Nüzeyyen ile olan sohbetimde, temassız, ama temalı derinliğimizde, rüzgar etkisiyle birbirine değen kablolar gibi ne zaman ışık vereceğimiz ve ne kadar karanlıkta kaldığımız önceden hiç belli olmadı.
Sağlam, asaletli, çocuk tepkili ve ışığa duyarlı Nüzeyyen, bilinmedik denizler altında kimyasal cereyanlar üreten bilinmedik bir canlı sıfatıyla kaldı aklımda. Ne zaman çığ olup düştüğü, ne zaman kar olup tozuttuğu, nede nezaman olduğu belirsiz bir hayat belirtisi olmayı tercih etti mermer lahitinde.

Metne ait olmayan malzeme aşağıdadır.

Lemma firstn_seq (n start len : nat) : firstn n (seq start len) = seq start (min n len).
Proof.
  revert start len. induction n as [| n IH]; intros start len; [reflexivity |].
  destruct len; [reflexivity |]. cbn [seq firstn min Nat.min]. now rewrite IH.
Qed.

Lemma piece_of_seq (size start count : nat) :
  (start + size <= count)%nat ->
  firstn size (skipn start (seq 0 count)) = seq start size.
Proof.
  intros Hle. rewrite skipn_seq, firstn_seq. cbn [Nat.add]. f_equal. lia.
Qed.

Lemma map_read_piece (rows : Heap.heap) (start size : nat) :
  (start + size <= length rows)%nat ->
  map (Heap.read rows) (seq start size) = firstn size (skipn start rows).
Proof.
  intros Hle. rewrite <- (map_read_seq rows) at 2.
  now rewrite skipn_map, firstn_map, piece_of_seq.
Qed.

(** The slices that [range(0, stop, size)] addresses are the pieces. *)
Lemma slices_of_range {A : Type} (l : list A) (size : Z) (count : nat) :
  0 < size ->
  map (fun index => Py.slice l index (index + size))
      (map (fun i => Z.of_nat i * size) (seq 0 count))
  = pieces (Z.to_nat size) count l.
Proof.
  intros Hsize. unfold pieces. rewrite map_map. apply map_ext. intros i.
  rewrite slice_from by lia. do 2 f_equal. lia.
Qed.

Lemma pieces_map {A B : Type} (f : A -> B) (size count : nat) (l : list A) :
  pieces size count (map f l) = map (map f) (pieces size count l).
Proof.
  unfold pieces. rewrite map_map. apply map_ext. intros i.
  now rewrite skipn_map, firstn_map.
Qed.

Lemma full_batches_map {A B : Type} (f : A -> B) (size : Z) (l : list A) :
  full_batches size (map f l) = map (map f) (full_batches size l).
Proof. unfold full_batches. now rewrite length_map, pieces_map. Qed.

Lemma segments_of_map {A B : Type} (f : A -> B) (size : Z) (l : list A) :
  segments_of size (map f l) = map (map f) (segments_of size l).
Proof. unfold segments_of. now rewrite length_map, pieces_map. Qed.

(** Every full batch has [size] elements. *)
Lemma full_batches_length {A : Type} (size : Z) (l batch : list A) :
  0 < size ->
  In batch (full_batches size l) -> Z.of_nat (length batch) = size.
Proof.
  intros Hsize Hin. unfold full_batches, pieces in Hin.
  apply in_map_iff in Hin as (i & <- & Hi). apply in_seq in Hi.
  rewrite length_firstn, length_skipn.
  assert (Hdiv : size * (Z.of_nat (length l) / size) <= Z.of_nat (length l))
    by (apply Z.mul_div_le; lia).
  remember (Z.of_nat (length l) / size) as q.
  assert (Hq : 0 <= q) by (subst q; apply Z.div_pos; lia).
  assert (Hi' : Z.of_nat i + 1 <= q) by lia.
  assert (Hle : (Z.of_nat i + 1) * size <= Z.of_nat (length l)) by nia.
  assert (Hnat : (i * Z.to_nat size + Z.to_nat size <= length l)%nat) by nia.
  lia.
Qed.

(** Every segment has at most [size] elements. *)
Lemma segments_of_length {A : Type} (size : Z) (l segment : list A) :
  In segment (segments_of size l) -> Z.of_nat (length segment) <= Z.max size 0.
Proof.
  intros Hin. unfold segments_of, pieces in Hin.
  apply in_map_iff in Hin as (i & <- & _). rewrite length_firstn. lia.
Qed.

Lemma arrays_then_app (padder : Padding.t) (a b : list (list (list Z)))
      (rest : Py.gen Numpy.ndarray) :
  arrays_then padder (a ++ b) rest = arrays_then padder a (arrays_then padder b rest).
Proof.
  induction a as [| rows a IH]; [reflexivity |].
  cbn [app arrays_then]. destruct (batch_of padder rows); [now rewrite IH | reflexivity].
Qed.

End PiecesFacts.

Section BatchGeneratorByValue.
Import Heap MemoryInput.
Variable shuffle : list ref -> list ref.

(** The inner loop on a segment that lies behind [old]: batch after
    batch, the rows of the segment that have not been in a batch are
    still as they were copied. *)
Lemma batches_by_value (self : t) (old rows : heap)
      (rest : heap -> Py.gen Numpy.ndarray * heap) (after : Py.gen Numpy.ndarray) :
  0 < _batch_size self ->
  (forall block, length block = length rows -> fst (rest (old ++ block)) = after) ->
  forall (count start : nat) (block : heap),
    length block = length rows ->
    (forall r, (start * Z.to_nat (_batch_size self) <= r)%nat ->
               read block r = read rows r) ->
    ((start + count) * Z.to_nat (_batch_size self) <= length rows)%nat ->
    fst (batches self (map (Nat.add (length old)) (seq 0 (length rows)))
                 (map (fun i => Z.of_nat i * _batch_size self) (seq start count))
                 (old ++ block) rest)
    = arrays_then (_padder self)
                  (map (fun i => firstn (Z.to_nat (_batch_size self))
                                        (skipn (i * Z.to_nat (_batch_size self)) rows))
                       (seq start count))
                  after.
Proof.
  intros Hsize Hrest. set (b := Z.to_nat (_batch_size self)).
  induction count as [| count IH]; intros start block Hlen Hkept Hfit.
  - cbn [seq map batches arrays_then]. now apply Hrest.
  - cbn [seq map arrays_then]. rewrite batches_step. cbn zeta.
    assert (Hslice : @Py.slice ref (seq 0 (length rows))
                                (Z.of_nat start * _batch_size self)
                                (Z.of_nat start * _batch_size self + _batch_size self)
                     = seq (start * b) b).
    { rewrite slice_from by lia.
      replace (Z.to_nat (Z.of_nat start * _batch_size self)) with (start * b)%nat
        by (unfold b; lia).
      apply piece_of_seq. fold b in Hfit. lia. }
    rewrite Hslice.
    destruct (create_batch_local (_padder self) (seq (start * b) b) block)
      as (Hvalue & Hlength & Hframe).
    { apply seq_NoDup. }
    { intros r Hr. apply in_seq in Hr. fold b in Hfit. lia. }
    cbn zeta in *. rewrite Hvalue.
    assert (Hrows : map (read block) (seq (start * b) b)
                    = firstn b (skipn (start * b) rows)).
    { rewrite <- map_read_piece by (fold b in Hfit; lia).
      apply map_ext_in. intros r Hr. apply in_seq in Hr. apply Hkept. fold b. lia. }
    rewrite Hrows.
    destruct (batch_of (_padder self) (firstn b (skipn (start * b) rows)))
      as [array | e]; [| reflexivity].
    specialize (IH (S start)
                   (snd (create_batch (_padder self) (seq (start * b) b) block))).
    destruct (batches self _ _ (old ++ snd (create_batch (_padder self)
                                                         (seq (start * b) b) block))
                      rest) as [g h''].
    cbn [fst] in *. f_equal. apply IH.
    + now rewrite Hlength.
    + intros r Hr. rewrite Hframe.
      * apply Hkept. fold b. lia.
      * intros Hin. apply in_seq in Hin. fold b in Hr. lia.
    + fold b in Hfit |- *. lia.
Qed.

(** One segment: its full batches, then the rest of the pass. *)
Lemma segments_by_value (self : t) (index : Z) (indices : list Z) (h : heap) :
  _shuffle self = false ->
  well_formed self h ->
  0 < _batch_size self ->
  fst (segments shuffle self (index :: indices) h)
  = arrays_then (_padder self)
      (full_batches (_batch_size self)
         (map (read h) (Py.slice (_data self) index (index + _max_segment_size self))))
      (fst (segments shuffle self indices h)).
Proof.
  intros Hshuffle [_ Hbound] Hsize.
  rewrite segments_step by exact Hshuffle. cbn zeta.
  set (rows := map (read h) _).
  rewrite range_positive by exact Hsize.
  replace ((Z.of_nat (length rows) - _batch_size self + 1 + _batch_size self - 1)
           / _batch_size self)
    with (Z.of_nat (length rows) / _batch_size self) by (f_equal; lia).
  unfold full_batches, pieces.
  apply (batches_by_value self h rows); try assumption.
  - intros block _. apply segments_agree; [exact Hshuffle | now apply agree_app].
  - reflexivity.
  - reflexivity.
  - cbn [Nat.add].
    assert (Hdiv : _batch_size self * (Z.of_nat (length rows) / _batch_size self)
                   <= Z.of_nat (length rows)) by (apply Z.mul_div_le; lia).
    remember (Z.of_nat (length rows) / _batch_size self) as q.
    assert (Hq : 0 <= q) by (subst q; apply Z.div_pos; lia).
    nia.
Qed.

Lemma segments_all_by_value (self : t) (h : heap) (indices : list Z) :
  _shuffle self = false ->
  well_formed self h ->
  0 < _batch_size self ->
  fst (segments shuffle self indices h)
  = arrays_of (_padder self)
      (flat_map (full_batches (_batch_size self))
         (map (fun index =>
                 map (read h)
                     (Py.slice (_data self) index (index + _max_segment_size self)))
              indices)).
Proof.
  intros Hshuffle Hwf Hsize. unfold arrays_of.
  induction indices as [| index indices IH]; [reflexivity |].
  rewrite segments_by_value by assumption.
  cbn [map flat_map]. now rewrite arrays_then_app, IH.
Qed.

(** A pass of [batch_generator] without shuffling, by value: the rows
    are cut into segments, every segment into its full batches, and
    [create_batch] is applied to each batch on its own. *)
Lemma batch_generator_by_value (self : t) (h : heap) :
  _shuffle self = false ->
  well_formed self h ->
  0 < _max_segment_size self ->
  0 < _batch_size self ->
  fst (batch_generator shuffle self h)
  = arrays_of (_padder self)
      (flat_map (full_batches (_batch_size self))
         (segments_of (_max_segment_size self) (map (read h) (_data self)))).
Proof.
  intros Hshuffle Hwf Hsegment Hsize. unfold batch_generator.
  rewrite range_positive by exact Hsegment.
  rewrite segments_all_by_value by assumption.
  do 2 f_equal. unfold segments_of. rewrite length_map, pieces_map.
  rewrite <- (slices_of_range (_data self)) by exact Hsegment.
  now rewrite !map_map.
Qed.

End BatchGeneratorByValue.


Section BatchGeneratorFacts.
Import Heap MemoryInput.
Variable ids_from_sentence : Vocabulary.t -> string -> Py.result (list Z).
Variable shuffle : list ref -> list ref.

(** X17.  A pass of [batch_generator] without shuffling, by value: the
    rows that the pipeline keeps are cut into consecutive segments of
    [max_segment_size] rows, every segment into its consecutive full
    batches of [batch_size] rows, and [create_batch] is applied to each
    batch on its own, up to the first batch that it refuses; what a
    batch becomes does not depend on the batches before it. *)
Theorem X17_batch_generator_by_value (self : t) (h : heap) :
  _shuffle self = false ->
  well_formed self h ->
  0 < _max_segment_size self ->
  0 < _batch_size self ->
  fst (batch_generator shuffle self h)
  = arrays_of (_padder self)
      (flat_map (full_batches (_batch_size self))
         (segments_of (_max_segment_size self) (map (read h) (_data self)))).
Proof.
  intros Hshuffle Hwf Hsegment Hsize. unfold batch_generator.
  rewrite range_positive by exact Hsegment.
  rewrite (segments_all_by_value shuffle) by assumption.
  do 2 f_equal. unfold segments_of. rewrite length_map, pieces_map.
  rewrite <- (slices_of_range (_data self)) by exact Hsegment.
  now rewrite !map_map.
Qed.

(** An array has as many rows as the batch it is made of. *)
Lemma batch_of_length (padder : Padding.t) (rows : list (list Z))
      (array : Numpy.ndarray) :
  batch_of padder rows = Py.Ok array -> length array = length rows.
Proof.
  unfold batch_of, create_batch, PostPadding.create_batch, PrePadding.create_batch.
  intros H.
  assert (Harray : forall h' sorted_data,
             Permutation sorted_data (seq 0 (length rows)) ->
             Numpy.array (map (read h') sorted_data) = Py.Ok array ->
             length array = length rows).
  { intros h' sorted_data Hperm Harray. unfold Numpy.array in Harray.
    destruct (Numpy.rectangular _); [| discriminate]. injection Harray as <-.
    rewrite length_map.
    etransitivity; [apply (Permutation_length Hperm) | apply length_seq]. }
  destruct (Padding.strategy padder).
  - destruct (PostPadding.sorted_by_length rows (seq 0 (length rows)))
      as [sorted_data |] eqn:Hsort; cbn [fst] in H; [| discriminate].
    destruct (first <- Py.first_item sorted_data ;; Py.last_item (read rows first))
      as [batch_length |]; cbn [fst] in H; [| discriminate].
    destruct (PostPadding.pad_rows _ batch_length sorted_data rows) as [[[] |] h'];
      cbn [fst] in H; [| discriminate].
    eapply Harray; [eapply sorted_by_length_perm; exact Hsort | exact H].
  - cbn [fst] in H.
    destruct (PostPadding.sorted_by_length rows (seq 0 (length rows)))
      as [sorted_data |] eqn:Hsort; cbn [Py.bind] in H; [| discriminate].
    eapply Harray; [eapply sorted_by_length_perm; exact Hsort | exact H].
Qed.

Lemma arrays_of_yielded (padder : Padding.t) (batches : list (list (list Z))) :
  Forall (fun array => exists rows, In rows batches /\ batch_of padder rows = Py.Ok array)
         (Py.yielded (arrays_of padder batches))
  /\ (length (Py.yielded (arrays_of padder batches)) <= length batches)%nat.
Proof.
  unfold arrays_of. induction batches as [| rows batches [IHall IHlen]].
  - split; [constructor | reflexivity].
  - cbn [arrays_then]. destruct (batch_of padder rows) as [array |] eqn:Hbatch.
    + cbn [Py.yielded length]. split; [| lia].
      constructor; [exists rows; split; [now left | exact Hbatch] |].
      eapply Forall_impl; [| exact IHall].
      intros a (rows' & Hin & Ha). exists rows'. split; [now right | exact Ha].
    + cbn [Py.yielded length]. split; [constructor | lia].
Qed.
(** [re.match(y, x)] used as a condition. *)
Definition matches (y x : string) : outcome bool :=
  match re_match y x with
  | Re.ReMatch => Return true
  | Re.ReNone => Return false
  | Re.ReError => Raise PatternError
  | Re.ReFault f => Raise (exn_of_fault f)
  end.

(** [x for x in choices if re.match(y, x)] *)
Fixpoint select (y : string) (choices : list string) : outcome (list string) :=
  match choices with
  | [] => Return []
  | x :: rest =>
      m <- matches y x ;;
      more <- select y rest ;;
      Return (if m then x :: more else more)
  end.

(** [tuple(x for y in arg for x in choices if re.match(y, x))] *)
Fixpoint find_matches (arg : list string) (choices : option pyseq)
  : outcome (list string) :=
  match arg with
  | [] => Return []
  | y :: ys =>
      xs <- iterate choices ;;
      here <- select y xs ;;
      more <- find_matches ys choices ;;
      Return (here ++ more)%list
  end.

Definition arg_match (caller : caller_context)
           (arg : option value) (choices : option value) (multiple : bool)
  : outcome result :=
  choices <- (if negb (truthy choices) then resolve_choices caller
              else Return choices) ;;
  let choices : option pyseq := option_map as_seq choices in
  match arg with
  | None => x <- first choices ;; Return (One x)
  | Some a =>
      if negb (truthy_value a) then x <- first choices ;; Return (One x)
      else
        let arg := as_seq a in
        if negb multiple && py_eq arg choices then
          x <- first (Some arg) ;; Return (One x)
        else if negb multiple && (1 <? len (elems arg))%Z then
          Raise (ValueError "'arg' must be of length 1")
        else
          matches <- find_matches (elems arg) choices ;;
          match matches with
          | [] =>
              e <- ArgMatchError_init 0 (option_map Seq choices) ;;
              Raise (ArgMatchErr e)
          | _ :: _ =>
              if (1 <? len matches)%Z && negb multiple then
                e <- ArgMatchError_init (len matches)
                                        (Some (Seq (tuple matches))) ;;
                Raise (ArgMatchErr e)
              else if (len matches =? 1)%Z then
                x <- first (Some (tuple matches)) ;; Return (One x)
              else Return (Many matches)
          end
  end.

End Matcher.

(** The function [_f] at the end of the module, called as [_f(x)]: its call
    of [arg_match] passes no [choices].  The frame of [_f] when it calls
    [arg_match]: the two lines of context, the statement [x = arg_match(x)]
    parsed, and the globals of the module with their signatures. *)
Definition _f_default : value := Seq (tuple ["aa"; "ab"]).

Definition _f_frame : caller_frame :=
  {| code_context := Some ["def _f(x=('aa', 'ab'), y=None):";
                           "    x = arg_match(x)"];
     parsed := Return [WithValue (Some (Call [Name "x"]))];
     function := "_f";
     f_globals :=
       [("ArgMatchError", Return [("n", NoDefault); ("args", NoneDefault)]);
        ("arg_match", Return [("arg", NoneDefault); ("choices", NoneDefault);
                              ("multiple", NoDefault)]);
        ("_f", Return [("x", Val _f_default); ("y", NoneDefault)])] |}.

Definition _f (re_match : Re.engine) (x : option value) : outcome result :=
  arg_match re_match (inspect_caller _f_frame) x None false.

(** The same frame when the source of the module cannot be read (in an
    interactive session, say): there is no code context, and so no line to
    parse. *)
Definition _f_frame_without_source : caller_frame :=
  {| code_context := None;
     parsed := Raise TypeError;
     function := function _f_frame;
     f_globals := f_globals _f_frame |}.

(** ** Notions used to state the properties *)

(** [re.match(y, x)] read as a condition, when it does not raise. *)
Definition is_match (r : Re.re_result) : bool :=
  match r with
  | Re.ReMatch => true
  | Re.ReNone | Re.ReError | Re.ReFault _ => false
  end.

(** The matches as the specification words them: for every element of the
    candidate, in order, every choice, in order, that it matches. *)
Definition matches_spec (re_match : Re.engine) (candidate choices : list string)
  : list string :=
  flat_map (fun c => filter (fun ch => is_match (re_match c ch)) choices)
           candidate.

(** The engine raises [e] on some candidate element against some choice. *)
Definition raised_by_engine (re_match : Re.engine) (e : exn)
           (arg choices : list string) : Prop :=
  exists y x, In y arg /\ In x choices /\ matches re_match y x = Raise e.

(** The choices of the examples of the specification. *)
Definition aa_ab : value := Seq (tuple ["aa"; "ab"]).
(** C6.  Let a receive call K find a command queued and no overflow
    latched, and let the transport accept its transfer and report an
    overrun.  Call K makes that one transfer, consuming the reply, and
    returns the transferred count; it sets the latch and records the
    position [timestamp + actual_count] of the overrun.  If the command
    queue is not empty after it, the next call K+1, whatever its
    arguments, returns SOAPY_SDR_OVERFLOW with exactly the HAS_TIME flag
    and the recorded position converted to nanoseconds; it leaves the
    engine as it was but for the cleared latch, so the transport is not
    invoked and the queue is as it was.  The call K+2 after that makes
    exactly one transfer, asking what the command at the front asks and
    consuming the transport's next reply; if that transfer succeeds
    without a new overrun, the call returns the count it transferred with
    the HAS_TIME flag and the transfer's timestamp in nanoseconds, the
    latch staying clear. *)
Theorem overrun_reported_by_next_call
    numElems flags timeNs timeoutUs s cmd q r rest :
  _rxCmds s = cmd :: q ->
  _rxOverflow s = false ->
  replies (_dev s) = r :: rest ->
  ret r = 0 ->
  Z.land (r_status r) BLADERF_META_STATUS_OVERRUN <> 0 ->
  readStream numElems flags timeNs timeoutUs s <> Undefined ->
  exists user s1,
    readStream numElems flags timeNs timeoutUs s
    = Returns (ReadResult (to_int (r_actual_count r)) SOAPY_SDR_HAS_TIME
                 (rx_ns_of_ticks (r_timestamp r)) user) s1
    /\ _rxOverflow s1 = true
    /\ _rxNextTicks s1 = wrap_u64 (r_timestamp r + r_actual_count r)
    /\ _dev s1
       = Device rest
           (trace (_dev s)
            ++ [Event (rx_request rx_ticks_of_ns cmd numElems timeoutUs
                         (_rxFloats s)) 0])
    /\ _rxCmds s1
       = (if (0 <? cmd_numElems cmd)
             && (wrap_u64 (cmd_numElems cmd - r_actual_count r) =? 0)
          then q else cmd :: q)
    /\ forall cmd1 q1,
         _rxCmds s1 = cmd1 :: q1 ->
         forall numElems' flags' timeNs' timeoutUs',
           readStream numElems' flags' timeNs' timeoutUs' s1
           = Returns (ReadResult SOAPY_SDR_OVERFLOW SOAPY_SDR_HAS_TIME
                        (rx_ns_of_ticks
                           (wrap_u64 (r_timestamp r + r_actual_count r)))
                        Untouched)
               (set_rxOverflow false s1)
           /\ _rxOverflow (set_rxOverflow false s1) = false
           /\ _dev (set_rxOverflow false s1) = _dev s1
           /\ _rxCmds (set_rxOverflow false s1) = cmd1 :: q1
           /\ forall numElems'' flags'' timeNs'' timeoutUs'' r2 rest2,
                rest = r2 :: rest2 ->
                readStream numElems'' flags'' timeNs'' timeoutUs''
                  (set_rxOverflow false s1) <> Undefined ->
                (exists s3,
                   reached (readStream numElems'' flags'' timeNs''
                              timeoutUs'' (set_rxOverflow false s1))
                   = Some s3
                   /\ _dev s3
                      = Device rest2
                          (trace (_dev s)
                           ++ [Event (rx_request rx_ticks_of_ns cmd
                                        numElems timeoutUs (_rxFloats s)) 0;
                               Event (rx_request rx_ticks_of_ns cmd1
                                        numElems'' timeoutUs''
                                        (_rxFloats s)) (ret r2)]))
                /\ (ret r2 = 0 ->
                    Z.land (r_status r2) BLADERF_META_STATUS_OVERRUN = 0 ->
                    exists user3 s3,
                      readStream numElems'' flags'' timeNs'' timeoutUs''
                        (set_rxOverflow false s1)
                      = Returns (ReadResult (to_int (r_actual_count r2))
                                   SOAPY_SDR_HAS_TIME
                                   (rx_ns_of_ticks (r_timestamp r2)) user3)
                          s3
                      /\ _rxOverflow s3 = false
                      /\ replies (_dev s3) = rest2).
Proof.
  intros Hq Hov Hr Hret Hbit Hdef.
  destruct (readStream_success numElems flags timeNs timeoutUs s cmd q r rest
              Hq Hov Hr Hret Hdef)
    as (user & s1 & n & md & E & Hl & Ht & Hcmds & _ & _).
  assert (Hlatch : _rxOverflow s1 = true).
  { rewrite Hl. apply Z.eqb_neq in Hbit. now rewrite Hbit. }
  assert (Hreach : reached (readStream numElems flags timeNs timeoutUs s)
                   = Some s1) by (now rewrite E).
  destruct (readStream_reaches numElems flags timeNs timeoutUs s cmd q r rest
              s1 Hq Hov Hr Hreach) as (Hdev & _ & Hfl & _).
  rewrite Hret in Hdev.
  exists user, s1.
  split; [exact E|]. split; [exact Hlatch|]. split; [exact (Ht Hlatch)|].
  split; [exact Hdev|]. split; [exact Hcmds|].
  intros cmd1 q1 Hq1 numElems' flags' timeNs' timeoutUs'.
  split.
  { rewrite (readStream_latched numElems' flags' timeNs' timeoutUs' s1);
      [now rewrite (Ht Hlatch)|rewrite Hq1; discriminate|exact Hlatch]. }
  split; [reflexivity|]. split; [reflexivity|]. split; [exact Hq1|].
  intros numElems'' flags'' timeNs'' timeoutUs'' r2 rest2 Hrest Hdef2.
  assert (Hr2 : replies (_dev (set_rxOverflow false s1)) = r2 :: rest2).
  { cbn. rewrite Hdev. exact Hrest. }
  split.
  - destruct (reached_defined _ Hdef2) as (s3 & Hs3).
    exists s3. split; [exact Hs3|].
    destruct (readStream_reaches numElems'' flags'' timeNs'' timeoutUs''
                (set_rxOverflow false s1) cmd1 q1 r2 rest2 s3 Hq1 eq_refl
                Hr2 Hs3) as (Hdev3 & _).
    rewrite Hdev3. cbn [set_rxOverflow _dev _rxFloats].
    rewrite Hdev, Hfl. cbn [trace]. now rewrite <- app_assoc.
  - intros Hret2 Hbit2.
    destruct (readStream_success numElems'' flags'' timeNs'' timeoutUs''
                (set_rxOverflow false s1) cmd1 q1 r2 rest2 Hq1 eq_refl Hr2
                Hret2 Hdef2)
      as (user3 & s3 & n3 & md3 & E3 & Hl3 & _ & _ & Hrep3 & _).
    exists user3, s3. split; [exact E3|]. split; [|exact Hrep3].
    rewrite Hl3. apply Z.eqb_eq in Hbit2. now rewrite Hbit2.
Qed.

Yakınına gelindiğinde kara mürekkepler ile savunma moduna geçen, uzaktan ise mürekkepten sonsuzluk şekilleri olarak algıladığım Nüzeyyen ile edebi sayfalarda kalmayı tercih ettim. Nü idi, Zey idi, yen idi, yani
RUHEN ÇIPLAKTI
VARLIĞINDA MADENLER SAKLIYORDU
KEŞFEDİLMEYİ BEKLİYORDU.
Çatıdan boyveren buzul sarkıtların hissini verdi, durduğu yerde masum, düştüğü yerde hasarlayıcı. Yaşı ya 21 yada 54 idi ama asla 21 yada 54 değildi, sadece bunu biliyorum. Düş yorganlarından sıyrılıp üşüdüğünde, salladığı ve sıcaklık ürettiği kimyasal yastık olmayı ve kalıcı bir ruh dostuna sahip olmayı kabullendim.
Boğaziçi derinliklerine sakladığım çamlıca gazoz aslında keşfetmesini beklediğim bir everest tepesiydi. Cevabını milat gibi hatırlarım. Herşeyin deşifresi cevabını.
AL GAZOZUNU KENDİN İÇ SAKLADIĞIN YERDEN!!!
Bu gazoz ilaçlı değil, asitli, esas değeri ise içi içilmiş şişesi.